Filed Under: Economy, General, Ali'i / Chiefs / Governance, Prominent People Tagged With: Liliuokalani, Queen Liliuokalani, Provisional Government, Sanford Dole, Sanford Ballard Dole, Overthrow, John L Stevens, Hawaii

August 12, 2016 by Peter T Young 3 Comments

Annexation

The Committee of Safety, formally the Citizen’s Committee of Public Safety, was a 13-member group also known as the Annexation Club; they started in 1887 as the Hawaiian League.

The Committee of Safety was made up of 6-Hawaiian citizens (naturalized or by birth;) 5-Americans, 1-Englishman and 1-German (of the 13, none were missionaries and only 3 had missionary family ties.)

“Queen Lili‘uokalani attempted on Saturday, Jan. 14 (1893,) to promulgate a new Constitution, depriving foreigners of the right of franchise and abrogating the existing House of Nobles, at the same time giving her the power of appointing a new House.”

“That meeting unanimously adopted resolutions condemning the action of the Queen and authorizing the committee to take into consideration whatever was necessary for the public safety.” (New York Times, January 28, 1893)

On January 16, 1893, the Committee of Safety wrote a letter to John L Stevens, American Minister, that stated: “We, the undersigned citizens and residents of Honolulu, respectfully represent that, in view of recent public events in this Kingdom …”

“… culminating in the revolutionary acts of Queen Liliʻuokalani on Saturday last, the public safety is menaced and lives and property are in peril, and we appeal to you and the United States forces at your command for assistance.”

Then, “[a] so-called Committee of Safety, a group of professionals and businessmen, with the active assistance of John Stevens, the United States Minister to Hawaii, acting with the United States Armed Forces, replaced the [Hawaiian] monarchy with a provisional government.” (US Supreme Court; Hawaii v OHA, 2008)
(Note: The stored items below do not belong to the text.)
(* ===== verification/Decoder.v ===== *)
(** * Log decoders and amount decryption ([scanner/decoder/*.go], [decryption/decryptor.go])

    The decoder registry, the ERC-20 and eERC decoders, and the decryptors the
    latter calls. *)
From stdpp Require Import base gmap list strings.
From Stdlib Require Import ZArith Lia Ascii String.
From stdpp Require Import base strings.
From S2P Require Import Prelude Decimal Errors Effect Retry Time Model Json Metrics Store Repos Scanner.

(** ** Bytes *)

(** [new(big.Int).SetBytes(b)]: big-endian *)
Definition SetBytes (bs : list Z) : Z := foldl (fun acc b => acc * 256 + b) 0 bs.

(** [common.BytesToAddress(h.Bytes())]: the low 20 bytes of a hash *)
Definition BytesToAddress (h : Hash) : Address := h mod 2 ^ 160.

(** ** Decryption *)

(** a [Decryptor]: seven field elements (nil allowed) to an amount *)
Definition Decryptor : Type := list (option Z) -> res Z.

Definition NoopDecryptor : Decryptor := fun _ => Err (ErrSentinel NotImplemented).

Fixpoint validate_from (i : Z) (pct : list (option Z)) : option goerr :=
  match pct with
  | [] => None
  | None :: _ => Some (ErrNew ("auditorPCT[" +:+ dec i +:+ "] is nil"))
  | Some v :: rest =>
      if v <? 0 then Some (ErrNew ("auditorPCT[" +:+ dec i +:+ "] cannot be negative"))
      else validate_from (i + 1) rest
  end.
Definition validatePCT (pct : list (option Z)) : option goerr := validate_from 0 pct.

(** [EnvDecryptor{privKey}] *)
Definition EnvDecryptor (privKey : Z) : Decryptor := fun pct =>
  match validatePCT pct with
  | Some err => Err err
  | None => Err (ErrSentinel NotImplemented)
  end.

(** [strings.TrimSpace] on ASCII *)
Definition is_space (c : ascii) : bool :=
  let n := nat_of_ascii c in ((9 <=? n) && (n <=? 13))%nat || (n =? 32)%nat.
Fixpoint trim_left (s : string) : string :=
  match s with
  | String c s' => if is_space c then trim_left s' else s
  | EmptyString => EmptyString
  end.
Fixpoint trim_right (s : string) : string :=
  match s with
  | EmptyString => EmptyString
  | String c s' => match trim_right s' with
                   | EmptyString => if is_space c then EmptyString else String c EmptyString
                   | t => String c t
                   end
  end.
Definition TrimSpace (s : string) : string := trim_right (trim_left s).

Definition hex_val (c : ascii) : option Z :=
  let n := Z.of_nat (nat_of_ascii c) in
  if (48 <=? n) && (n <=? 57) then Some (n - 48)
  else if (97 <=? n) && (n <=? 102) then Some (n - 87)
  else if (65 <=? n) && (n <=? 70) then Some (n - 55)
  else None.

(** [hex.DecodeString] *)
Fixpoint hex_DecodeString (s : string) : res (list Z) :=
  match s with
  | EmptyString => Ok []
  | String a EmptyString =>
      match hex_val a with
      | None => Err (ErrNew "encoding/hex: invalid byte")
      | Some _ => Err (ErrNew "encoding/hex: odd length hex string")
      end
  | String a (String b rest) =>
      match hex_val a, hex_val b with
      | Some x, Some y => match hex_DecodeString rest with
                          | Ok bs => Ok (x * 16 + y :: bs)
                          | r => r
                          end
      | _, _ => Err (ErrNew "encoding/hex: invalid byte")
      end
  end.

(** [NewEnvDecryptor(hexKey)]: the key, or [None] for [(nil, nil)] *)
Definition NewEnvDecryptor (hexKey : string) : res (option Z) :=
  let hexKey := TrimSpace hexKey in
  if String.eqb hexKey "" then Ok None
  else
    let hexKey := trim_prefix "0x" hexKey in
    match hex_DecodeString hexKey with
    | Err err => Err (Errorf "invalid hex key" err)
    | Panic p => Panic p
    | Ok raw =>
        if (Z.of_nat (length raw) =? 0) then Err (ErrNew "empty private key")
        else
          let pk := SetBytes raw in
          if pk =? 0 then Err (ErrNew "private key cannot be zero") else Ok (Some pk)
    end.

(** ** Decoders *)

Record Context := mkContext {
  x_ChainID : Z; x_Confirmations : Z; x_TransactionDatetime : string; x_Symbol : string }.

Record Decoder := mkDecoder {
  d_Name : string;
  d_Topics : list Hash;
  d_Decode : Log -> ContractInfo -> Context -> res (option DepositEvent)
}.

Record DecoderRegistry := mkRegistry { byTopic : gmap Hash Decoder; reg_topics : list Hash }.

Definition NewRegistry : DecoderRegistry := mkRegistry ∅ [].

Definition Register (d : Decoder) (r : DecoderRegistry) : DecoderRegistry :=
  foldl (fun r t => mkRegistry (<[t := d]> (byTopic r))
                      (if decide (is_Some (byTopic r !! t)) then reg_topics r else reg_topics r ++ [t]))
    r (d_Topics d).

Definition Lookup (r : DecoderRegistry) (topic : Hash) : option Decoder := byTopic r !! topic.
Definition Len (r : DecoderRegistry) : Z := Z.of_nat (length (reg_topics r)).

Section Decoders.
Context `{Eth}.

Definition TransferTopic : Hash := Keccak256Hash "Transfer(address,address,uint256)".
Definition PrivateTransferTopic : Hash := Keccak256Hash "PrivateTransfer(address,address,uint256[7],address)".

(** the event both decoders build *)
Definition decoded (lg : Log) (from to : Hash) (amount : Z) (info : ContractInfo) (ctx : Context) : DepositEvent :=
  mkEvent (x_ChainID ctx) (hashHex (lg_TxHash lg)) (i64 (lg_Index lg))
    (addrHex (BytesToAddress from)) (addrHex (BytesToAddress to)) (Some amount)
    (x_Symbol ctx) (c_Decimals info) (x_Confirmations ctx) (x_TransactionDatetime ctx).

Definition ERC20_Decode (lg : Log) (info : ContractInfo) (ctx : Context) : res (option DepositEvent) :=
  match lg_Topics lg with
  | t0 :: from :: to :: _ =>
      if (t0 =? TransferTopic) && (32 <=? Z.of_nat (length (lg_Data lg)))
      then Ok (Some (decoded lg from to (SetBytes (take 32 (lg_Data lg))) info ctx))
      else Ok None
  | _ => Ok None
  end.
Definition StandardERC20 : Decoder := mkDecoder "erc20" [TransferTopic] ERC20_Decode.

(** [log.Data[i*32 : (i+1)*32]] for i in 0..6 *)
Definition pct_of (data : list Z) : list (option Z) :=
  (fun i => Some (SetBytes (take 32 (drop (i * 32) data)))) <$> seq 0 7.

Definition EERC_Decode (decryptor : Decryptor) (lg : Log) (info : ContractInfo) (ctx : Context)
    : res (option DepositEvent) :=
  match lg_Topics lg with
  | t0 :: from :: to :: _ :: _ =>
      if negb (t0 =? PrivateTransferTopic) then Ok None
      else if Z.of_nat (length (lg_Data lg)) <? 7 * 32 then Ok None
      else
        match decryptor (pct_of (lg_Data lg)) with
        | Ok amount => Ok (Some (decoded lg from to amount info ctx))
        | Err err => Err (Errorf "eERC decrypt" err)
        | Panic p => Panic p
        end
  | _ => Ok None
  end.
(** [NewEERC(decryptor)]: nil becomes [NoopDecryptor] *)
Definition EERC (decryptor : option Decryptor) : Decoder :=
  mkDecoder "eerc" [PrivateTransferTopic] (EERC_Decode (default NoopDecryptor decryptor)).
End Decoders.

(** ** Lemmas *)

(** every registered topic is listed once, and only those *)
Definition registry_wf (r : DecoderRegistry) : Prop :=
  NoDup (reg_topics r) /\ forall t, t ∈ reg_topics r <-> is_Some (byTopic r !! t).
On January 18, 1893, letters acknowledging (de facto) the Provisional Government were prepared by the Imperial German Consulate, Austro-Hungarian Consulate, Consul for Italy, Russian acting consul, Vice-Consul for Spain, Consulate of The Netherlands, Royal Danish Consulate, Consulate of Belgium, Consul for Mexico, Consulate of Chile, Office of the Peruvian Consulate, Consul-General and Charge d’Affaires of Portugal, Consulate and Commissariat of France and Chinese Commercial Agency.

On January 19, 1893, the British Legation and His Imperial Japanese Majesty’s Consulate-General acknowledged the Hawaiian monarchy has been abrogated and a Provisional Government established.

The Provisional Government convened a constitutional convention, approved a new constitution and the Republic of Hawaiʻi was established on July 4, 1894. Shortly after (from August 1894 through January 1895,) a number of letters of formal diplomatic recognition (de jure) of the Republic of Hawai‘i were conveyed to the Republic of Hawai‘i President Sanford Dole.

These included formal letters from Austria/Hungary, Belgium, Brazil, Britain, Chile, China, France, Germany/Prussia, Guatemala, Italy, Japan, Mexico, Netherlands, Norway and Sweden, Peru, Portugal, Russia, Spain , Switzerland and the United States. (These were countries that had prior agreements and treaties with the Hawaiian Monarchy.)

An August 7, 1894 ‘office copy’ letter notes US President Grover Cleveland wrote to Republic of Hawai‘i President Sanford B Dole, saying “… I cordially reciprocate the sentiments you express for the continuance of the friendly relations which have existed between the United States and the Hawaiian islands”.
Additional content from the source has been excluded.